(DATASET RECORDS Opens)

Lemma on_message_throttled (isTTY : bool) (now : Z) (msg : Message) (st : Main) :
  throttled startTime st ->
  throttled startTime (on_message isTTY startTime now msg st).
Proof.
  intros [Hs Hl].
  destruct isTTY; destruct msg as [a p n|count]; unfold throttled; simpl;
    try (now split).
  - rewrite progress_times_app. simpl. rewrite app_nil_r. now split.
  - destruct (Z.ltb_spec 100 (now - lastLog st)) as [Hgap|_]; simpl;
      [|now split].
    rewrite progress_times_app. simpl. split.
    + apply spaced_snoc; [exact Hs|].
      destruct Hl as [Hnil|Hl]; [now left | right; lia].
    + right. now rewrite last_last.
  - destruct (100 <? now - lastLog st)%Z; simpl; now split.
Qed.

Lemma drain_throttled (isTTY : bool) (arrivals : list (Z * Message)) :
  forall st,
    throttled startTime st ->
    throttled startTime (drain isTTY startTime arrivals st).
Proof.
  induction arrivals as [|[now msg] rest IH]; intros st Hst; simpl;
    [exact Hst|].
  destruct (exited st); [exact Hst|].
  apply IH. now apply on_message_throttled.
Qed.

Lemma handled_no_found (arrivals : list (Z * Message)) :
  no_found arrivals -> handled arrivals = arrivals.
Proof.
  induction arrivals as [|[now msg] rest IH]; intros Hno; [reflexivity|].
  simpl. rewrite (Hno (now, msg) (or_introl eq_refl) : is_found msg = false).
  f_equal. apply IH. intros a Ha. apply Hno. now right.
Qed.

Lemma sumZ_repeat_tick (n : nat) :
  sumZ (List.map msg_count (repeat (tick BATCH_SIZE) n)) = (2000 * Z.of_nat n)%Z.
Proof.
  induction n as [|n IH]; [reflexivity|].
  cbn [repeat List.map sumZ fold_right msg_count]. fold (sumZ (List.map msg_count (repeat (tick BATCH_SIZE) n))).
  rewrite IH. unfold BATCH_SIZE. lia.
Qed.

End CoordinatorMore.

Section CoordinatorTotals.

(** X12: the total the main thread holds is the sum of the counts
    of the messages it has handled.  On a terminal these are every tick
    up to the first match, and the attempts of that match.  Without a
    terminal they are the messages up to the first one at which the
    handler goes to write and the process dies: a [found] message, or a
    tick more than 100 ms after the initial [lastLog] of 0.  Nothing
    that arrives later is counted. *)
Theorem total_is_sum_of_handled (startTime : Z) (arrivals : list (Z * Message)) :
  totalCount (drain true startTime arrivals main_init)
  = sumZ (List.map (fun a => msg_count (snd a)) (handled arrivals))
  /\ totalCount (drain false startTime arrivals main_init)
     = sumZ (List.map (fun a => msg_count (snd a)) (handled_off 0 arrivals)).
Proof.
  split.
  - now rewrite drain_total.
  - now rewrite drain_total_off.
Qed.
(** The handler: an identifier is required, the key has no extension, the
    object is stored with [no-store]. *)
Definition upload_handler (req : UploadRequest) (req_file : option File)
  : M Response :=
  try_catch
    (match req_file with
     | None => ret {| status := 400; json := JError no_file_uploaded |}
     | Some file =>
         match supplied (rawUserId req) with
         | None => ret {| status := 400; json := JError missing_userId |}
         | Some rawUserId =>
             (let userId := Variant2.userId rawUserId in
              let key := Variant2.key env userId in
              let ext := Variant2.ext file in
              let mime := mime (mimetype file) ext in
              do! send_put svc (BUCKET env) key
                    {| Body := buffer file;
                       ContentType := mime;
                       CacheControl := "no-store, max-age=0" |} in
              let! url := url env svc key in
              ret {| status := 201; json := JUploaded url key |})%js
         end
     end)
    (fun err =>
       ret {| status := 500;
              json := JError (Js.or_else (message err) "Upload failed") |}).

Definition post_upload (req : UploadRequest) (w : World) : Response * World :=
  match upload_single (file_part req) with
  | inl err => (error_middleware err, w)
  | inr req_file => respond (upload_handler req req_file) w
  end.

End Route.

(DATASET RECORDS Closes)

Could you give again, word for word, the line with "(error_middleware err, w)" and all lines after it through the end of the data? Leave out everything else.

  | inl err => (error_middleware err, w)
  | inr req_file => respond (upload_handler req req_file) w
  end.

End Route.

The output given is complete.